The Whole of Government Accounts (WGA) contains information on future fiscal liabilities that are relevant for our forecast. These include:
- public service pensions, where the future costs of providing pension benefits that have already been earned are treated as current costs, and charged to each year’s accounts;
- provisions for future liabilities that have resulted from past events, where the liabilities are expected to happen. The WGA information also shows the time period when the liabilities might fall due; and
- contingent liabilities, which are possible future liabilities that have resulted from past events, but which are less likely or unlikely to happen.
The Treasury will publish the 2011-12 WGA later this year, and we will report on the latest picture it shows for future liabilities in our 2013 Fiscal sustainability report (FSR). However, we already know government departments’ provisions and future liabilities at the end of 2011-12, from their published accounts. This box explains how we have ensured that those liabilities that are expected to affect the public finances in the next five years are reflected in our forecast.
For future liabilities on spending, this forecast includes the latest forecasts for net payments for public service pensions out to 2017-18. Forecasts to 2062-63 will be contained in our 2013 FSR. Most of the future payments for which departments make provisions are included within departments’ DELs. These include the largest provisions for nuclear decommissioning and clinical negligence, where the future nuclear decommissioning payments are contained within the DELs for the Department of Energy and Climate Change (DECC) and the Ministry of Defence (MOD) and where the future clinical negligence payments are contained within the DEL for the Department of Health.
Other provisions for future liabilities at 31 March 2012 include:
- HMRC provisions of £2.1 billion for legal disputes over taxes, reduced from £4.4 billion at 31 March 2011. Our forecast assumes payments of £3.6 billion over the next five years, for these existing provisions and further provisions in future years’ accounts;
- DWP provisions of £3.9 billion relating to the Financial Assistance Scheme.
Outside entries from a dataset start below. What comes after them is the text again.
(** * Printago Folder Watch: the mirror-sync engine of [printago_watch.py]

    A shallow embedding of [PrintagoClient] (folder cache, [create_folder],
    [delete_folder], [delete_file], [upload_file], [_sanitize_path]) and of
    [FileWatchHandler] ([initial_sync], the event callbacks, the queue worker),
    followed by the properties of the synchronisation specification.

    Conventions.
    - A Python [str] is a list of characters; [str "X/Y"] writes a literal.
    - A Python [dict] is an association list in insertion order with unique
      keys ([Dict]); a Python [set] is a [gset] whose iteration order is an
      explicit parameter ([SetOrder]), since CPython iterates in hash order.
    - The remote service and the file system are parameters: the remote is a
      state machine answering one request at a time ([RemoteStore]); every
      request the client sends is appended to a trace.
    - An exception is a value of a sum type; state reached before the
      exception is kept, as in Python. *)

From Stdlib Require Import Ascii String ZArith Lia.
From stdpp Require Import base decidable option list sets gmap strings sorting.

Local Open Scope list_scope.

(** ** Python strings *)

Abbreviation pystr := (list ascii).

Definition str (s : string) : pystr := list_ascii_of_string s.

Module Py.

(** The backslash and the double quote, by code point. *)
Definition backslash : ascii := ascii_of_nat 92.
Definition dquote : ascii := ascii_of_nat 34.

(** [s.replace(old, new)] for a non-empty [old]: one left-to-right pass over
    non-overlapping occurrences. [skip] counts the characters of a matched
    occurrence still to be dropped. *)
Fixpoint replace_from (old new : pystr) (skip : nat) (s : pystr) : pystr :=
  match s with
  | [] => []
  | c :: s' =>
      match skip with
      | S k => replace_from old new k s'
      | O =>
          if decide (old `prefix_of` s)
          then new ++ replace_from old new (length old - 1) s'
          else c :: replace_from old new 0 s'
      end
  end.

Definition replace (old new s : pystr) : pystr := replace_from old new 0 s.

(** [s.lstrip(chars)] *)
Fixpoint lstrip (chars s : pystr) : pystr :=
  match s with
  | [] => []
  | c :: s' => if decide (c ∈ chars) then lstrip chars s' else s
  end.

(** [s.rstrip(chars)] *)
Definition rstrip (chars s : pystr) : pystr :=
  reverse (lstrip chars (reverse s)).
(** * astro-nocodb: the paginated fetcher and the ingestion loop

    A shallow embedding of [packages/astro-nocodb/loaders.ts]
    ([nocodbCollections], [makeLoader], [fetchAll]) and the properties of
    its specification.

    Conventions of the embedding:
    - JavaScript values are the inductive [Js.value]; numbers are the
      integers ([Z]) plus [NaN], which is all the loader computes with
      (offsets, limits, retry counts, delays).  [String(n)] is the decimal
      notation, as in JavaScript for every integer below 10^21.
    - a plain JavaScript object used as a record is a [gmap string value]
      of its own properties; reading an absent property gives [undefined].
    - [axios.get] is the only input of [fetchAll]: a run is driven by the
      list of the outcomes of the successive calls, one per request, and
      the run reports what it sent, logged and waited for as a list of
      events.
    - the [URL] constructor of the runtime is a parameter [new_URL] of
      [nocodbCollections]: the text of the URL it builds (its [href],
      normalised as the runtime normalises it), or [None] when it throws
      a [TypeError].  A [URL] object is held as that text. *)

From Stdlib Require Import Ascii.
From stdpp Require Import gmap strings list fin_maps pretty.

Local Open Scope Z_scope.
Set Warnings "-register-all".

(** ** JavaScript values *)

Module Js.

Inductive value : Type :=
  | JUndefined
  | JNull
  | JBool (b : bool)
  | JNaN
  | JNum (n : Z)
  | JStr (s : string)
  | JArr (items : list value)
  | JObj (fields : list (string * value)).

(** [Array.prototype.join]: the pieces separated by [sep]. *)
Fixpoint join (sep : string) (pieces : list string) : string :=
  match pieces with
  | [] => ""
  | [p] => p
  | p :: rest => p +:+ sep +:+ join sep rest
  end.

(** [String(v)].  An array prints its elements separated by commas, with
    [null] and [undefined] elements printed as the empty string. *)
Fixpoint to_string (v : value) : string :=
  match v with
  | JUndefined => "undefined"
  | JNull => "null"
  | JBool true => "true"
  | JBool false => "false"
  | JNaN => "NaN"
  | JNum n => pretty n
  | JStr s => s
  | JArr items =>
      join "," (map (fun x => match x with
                              | JUndefined | JNull => ""
                              | _ => to_string x
                              end) items)
  | JObj _ => "[object Object]"
  end.

(** [ToBoolean]: the falsy values are [undefined], [null], [false],
    [NaN], [0] and the empty string. *)
Definition truthy (v : value) : bool :=
  match v with
  | JUndefined | JNull | JNaN => false
  | JBool b => b
  | JNum n => negb (n =? 0)
  | JStr s => negb (String.eqb s "")
  | JArr _ | JObj _ => true
  end.

(** [a || b] *)
Definition logical_or (a b : value) : value := if truthy a then a else b.

(** [ToNumber] on the values that are not printed by [+]. *)
Definition to_number (v : value) : option Z :=
  match v with
  | JNull => Some 0
  | JBool b => Some (if b then 1 else 0)
  | JNum n => Some n
  | _ => None
  end.

(** Strings, and the objects [ToPrimitive] turns into strings. *)
Definition stringy (v : value) : bool :=
  match v with
  | JStr _ | JArr _ | JObj _ => true
  | _ => false
  end.

(** [a + b]: concatenation as soon as one side is a string, the sum of
    the numbers otherwise. *)
Definition addition (a b : value) : value :=
  if stringy a || stringy b then JStr (to_string a +:+ to_string b)
  else match to_number a, to_number b with
       | Some x, Some y => JNum (x + y)
       | _, _ => JNaN
       end.

(** [o[k]] on a record of own properties. *)
Definition prop (o : gmap string value) (k : string) : value :=
  default JUndefined (o !! k).

End Js.

Import Js.

Abbreviation obj := (gmap string value).

(** A raw record of the data source: field name to value. *)
Abbreviation RawRecord := (gmap string value).

(** ** The HTTP exchange *)

(** The body of a response: [{ list, pageInfo }], each possibly absent. *)
Record ResponseData : Type := {
  data_list : option (list RawRecord);
  data_pageInfo : option obj;
}.

(** What one [await axios.get(...)] gives: the promise resolves with a
    response ([response.status], [response.data], the latter [None] when
    it is [null] or [undefined]), or rejects with an error whose
    [error.response.status], when there is one, is carried along. *)
Inductive AxiosResult : Type :=
  | Resolved (status : Z) (data : option ResponseData)
  | Rejected (response_status : option Z).

Record Request : Type := {
  req_url : string;
  req_params : gmap string string;
  req_headers : list (string * string);
}.

Inductive Event : Type :=
  | EvGet (r : Request)
  | EvLog (msg : string)
  | EvError (msg : string)
  | EvWait (ms : Z).

(** A run of [fetchAll]: the value its promise resolves with ([None] when
    the outcomes ran out while a request was in flight, so that the
    promise is still pending), the events in the order they happened, and
    the outcomes that were not consumed. *)
Record Run : Type := {
  returned : option (list RawRecord);
  events : list Event;
  unread : list AxiosResult;
}.

Definition emit (evs : list Event) (r : Run) : Run :=
  {| returned := returned r; events := evs ++ events r; unread := unread r |}.

Definition finish (evs : list Event) (results : list RawRecord)
    (net : list AxiosResult) : Run :=
  {| returned := Some results; events := evs; unread := net |}.

(** [queryParams.limit || 100] *)
Definition page_limit (queryParams : obj) : value :=
  logical_or (prop queryParams "limit") (JNum 100).

(** Lines 93-100 and the headers of the call: the search parameters are
    [{ ...queryParams, offset, limit }], plus [fields] when the selection
    is not empty, each set as [String(value)]. *)
Definition build_params (queryParams : obj) (fields : list string)
    (offset : value) : obj :=
  let params := <["limit" := page_limit queryParams]>
                  (<["offset" := offset]> queryParams) in
  if (0 <? Z.of_nat (length fields))
  then <["fields" := JStr (join "," fields)]> params
  else params.

Definition build_request (url apiKey : string) (queryParams : obj)
    (fields : list string) (offset : value) : Request :=
  {| req_url := url;
     req_params := to_string <$> build_params queryParams fields offset;
     req_headers := [("xc-token", apiKey);
                     ("Content-Type", "application/json")] |}.

Definition rate_limited_msg (delay : Z) : string :=
  "Rate limited (429), waiting " +:+ pretty delay +:+ "ms...".

Definition fetch_error_msg : string := "Error fetching NocoDB records:".
Definition retry_limit_msg : string := "Exceeded retry limit for 429 error".

(** [fetchAll], by recursion on the outcomes of the successive
    [axios.get] calls.  The [throw] of line 116 and the [TypeError] of
    reading [data.list] on a [null] body are raised inside the [try] and
    land in the [catch] with no [error.response], hence in its last
    branch. *)
Fixpoint fetchAll (net : list AxiosResult) (url apiKey : string)
    (queryParams : obj) (fields : list string) (offset : value)
    (results : list RawRecord) (retries delay : Z) : Run :=
  let get := EvGet (build_request url apiKey queryParams fields offset) in
  match net with
  | [] => {| returned := None; events := [get]; unread := [] |}
  | Resolved status data :: net' =>
      if status =? 429 then
        if 0 <? retries then
          emit [get; EvLog (rate_limited_msg delay); EvWait delay]
            (fetchAll net' url apiKey queryParams fields offset results
               (retries - 1) (delay * 2))
        else
          finish [get; EvError fetch_error_msg] results net'
      else
        match data with
        | None => finish [get; EvError fetch_error_msg] results net'
        | Some d =>
            let results := results ++ default [] (data_list d) in
            let pageInfo := default ∅ (data_pageInfo d) in
            if negb (truthy (prop pageInfo "isLastPage")) then
              emit [get]
                (fetchAll net' url apiKey queryParams fields
                   (addition offset (page_limit queryParams)) results
                   retries delay)
            else
              finish [get] results net'
        end
  | Rejected response_status :: net' =>
      if bool_decide (response_status = Some 429) then
        if 0 <? retries then
          emit [get; EvLog (rate_limited_msg delay); EvWait delay]
            (fetchAll net' url apiKey queryParams fields offset results
               (retries - 1) (delay * 2))
        else
          finish [get; EvError retry_limit_msg] results net'
      else
        finish [get; EvError fetch_error_msg] results net'
  end.

(** ** The destination store and the loader *)

(** What [store.set] receives: [{ id, data, body? }]. *)
Record Entry : Type := {
  entry_id : string;
  entry_data : obj;
  entry_body : option value;
}.
(* ===== verification/Json.v ===== *)
(** * JSON values and Python dictionaries

    Job parameters, resource declarations, step state, locators and storage metadata are JSON
    columns.  A Python [dict] is an association list in insertion order; reading, assignment,
    [pop] and the merge [{**a, **b}] are the operations the sources use. *)

From S2P Require Import Prelude.

Abbreviation dict A := (list (string * A)).

Section dict.
Context {A : Type}.
Implicit Types d e : dict A.

(** [d.get(k)] *)
Fixpoint dget (k : string) d : option A :=
  match d with
  | [] => None
  | (k', v) :: d => if decide (k = k') then Some v else dget k d
  end.

(** [d[k] = v]: in place for a present key, at the end for a new one *)
Fixpoint dset (k : string) (v : A) d : dict A :=
  match d with
  | [] => [(k, v)]
  | (k', v') :: d => if decide (k = k') then (k, v) :: d else (k', v') :: dset k v d
  end.

(** [d.pop(k, None)] *)
Fixpoint ddel (k : string) d : dict A :=
  match d with
  | [] => []
  | (k', v') :: d => if decide (k = k') then ddel k d else (k', v') :: ddel k d
  end.

(** [{**d, **e}] *)
Definition dmerge d e : dict A := foldl (λ acc kv, dset kv.1 kv.2 acc) d e.

Definition dkeys d : list string := d.*1.

Lemma dget_dset_eq k v d : dget k (dset k v d) = Some v.
Proof.
  induction d as [|[k' v'] d IH]; cbn; [by rewrite decide_True|].
  case_decide; subst; cbn; [by rewrite decide_True|]. by rewrite decide_False.
Qed.

Lemma dget_dset_ne k k' v d : k ≠ k' → dget k' (dset k v d) = dget k' d.
Proof.
  intros Hne. induction d as [|[k'' v'] d IH]; cbn.
  - by rewrite decide_False.
  - case_decide; subst; cbn; [by rewrite !decide_False|]. by case_decide.
Qed.

Lemma dget_ddel_eq k d : dget k (ddel k d) = None.
Proof. induction d as [|[k' v'] d IH]; cbn; [done|]. case_decide; cbn; [done|]. by rewrite decide_False. Qed.

Lemma dget_ddel_ne k k' d : k ≠ k' → dget k' (ddel k d) = dget k' d.
Proof.
  intros Hne. induction d as [|[k'' v'] d IH]; cbn; [done|].
  case_decide; subst; cbn; [by rewrite decide_False|]. by case_decide.
Qed.

Lemma dget_None k d : dget k d = None ↔ k ∉ dkeys d.
Proof.
  induction d as [|[k' v'] d IH]; cbn; [set_solver|].
  case_decide; subst; [set_solver|]. rewrite IH. set_solver.
Qed.

Lemma dget_Some_elem k v d : dget k d = Some v → (k, v) ∈ d.
Proof.
  induction d as [|[k' v'] d IH]; cbn; [done|].
  case_decide; [intros; simplify_eq; left|intros; right; auto].
Qed.

Lemma elem_dget k v d : NoDup (dkeys d) → (k, v) ∈ d → dget k d = Some v.
Proof.
  induction d as [|[k' v'] d IH]; cbn; [set_solver|].
  intros [Hnk Hnd]%NoDup_cons [Heq|Hin]%elem_of_cons; [simplify_eq; by rewrite decide_True|].
  rewrite decide_False; [auto|]. intros ->. apply Hnk.
  apply list_elem_of_fmap. by exists (k', v).
Qed.

Lemma dkeys_dset k v d :
  dkeys (dset k v d) = dkeys d ∨ (k ∉ dkeys d ∧ dkeys (dset k v d) = dkeys d ++ [k]).
Proof.
  unfold dkeys. induction d as [|[k' v'] d IH]; cbn; [right; set_solver|].
  case_decide; subst; cbn; [by left|].
  destruct IH as [IH|[? IH]]; rewrite IH; [by left|right]. set_solver.
Qed.

Lemma NoDup_dset k v d : NoDup (dkeys d) → NoDup (dkeys (dset k v d)).
Proof.
  intros. destruct (dkeys_dset k v d) as [->|[? ->]]; [done|].
  apply NoDup_app; split; [done|]. split; [set_solver|apply NoDup_singleton].
Qed.

Lemma dget_foldl_dset k d e :
  NoDup (dkeys e) →
  dget k (foldl (λ acc kv, dset kv.1 kv.2 acc) d e) =
    match dget k e with Some v => Some v | None => dget k d end.
Proof.
  revert d. induction e as [|[k' v'] e IH]; intros d; cbn; [done|].
  intros [Hnk Hnd]%NoDup_cons. rewrite IH by done.
  case_decide; subst.
  - assert (dget k' e = None) as -> by by apply dget_None. apply dget_dset_eq.
  - destruct (dget k e); [done|]. by apply dget_dset_ne.
Qed.

(** The right operand of a merge wins; keys it lacks keep the left value. *)
Lemma dget_dmerge k d e :
  NoDup (dkeys e) →
  dget k (dmerge d e) = match dget k e with Some v => Some v | None => dget k d end.
Proof. apply dget_foldl_dset. Qed.
End dict.

#[export] Hint Rewrite @dget_dset_eq @dget_ddel_eq : sutra.

Inductive json :=
  | JNull
  | JBool (b : bool)
  | JInt (n : Z)
  | JStr (s : string)
  | JBytes (hex : string)
  | JList (l : list json)
  | JObj (d : list (string * json)).

(** [dict(x or {})] and [list(x or [])] on a JSON member that may be absent. *)
Definition as_obj (j : option json) : dict json :=
  match j with Some (JObj d) => d | _ => [] end.

Definition as_list (j : option json) : list json :=
  match j with Some (JList l) => l | _ => [] end.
Payments under this scheme are contained within DWP’s DEL. Receipts of £1.4 billion under this scheme are included in our forecast of capital accounting adjustments; and
- HM Treasury provisions of £1.3 billion for the Equitable Life Payments Scheme. Our forecast assumes payments of £0.9 billion under this scheme over the next five years.
The main contingent liabilities at 31 March 2012 include:
- HM Treasury’s contingent commitments associated with financial stability interventions. Our central forecasts do not include any of these potential costs, because they are judged more likely not to be paid than to be paid. In Box 4.2 we assess the potential fiscal cost of these interventions; and
- HMRC contingent liabilities of £20 billion for reductions in petroleum revenue tax and corporation tax where losses on decommissioning oil fields are set off against these taxes, reducing current receipts. Although these future losses of revenue are classified as contingent liabilities rather than provisions in HMRC’s accounts, we include a negative effect from oil and gas revenues from decommissioning expenditure of between £0.7 billion and £1.4 billion a year over the forecast period to 2017-18.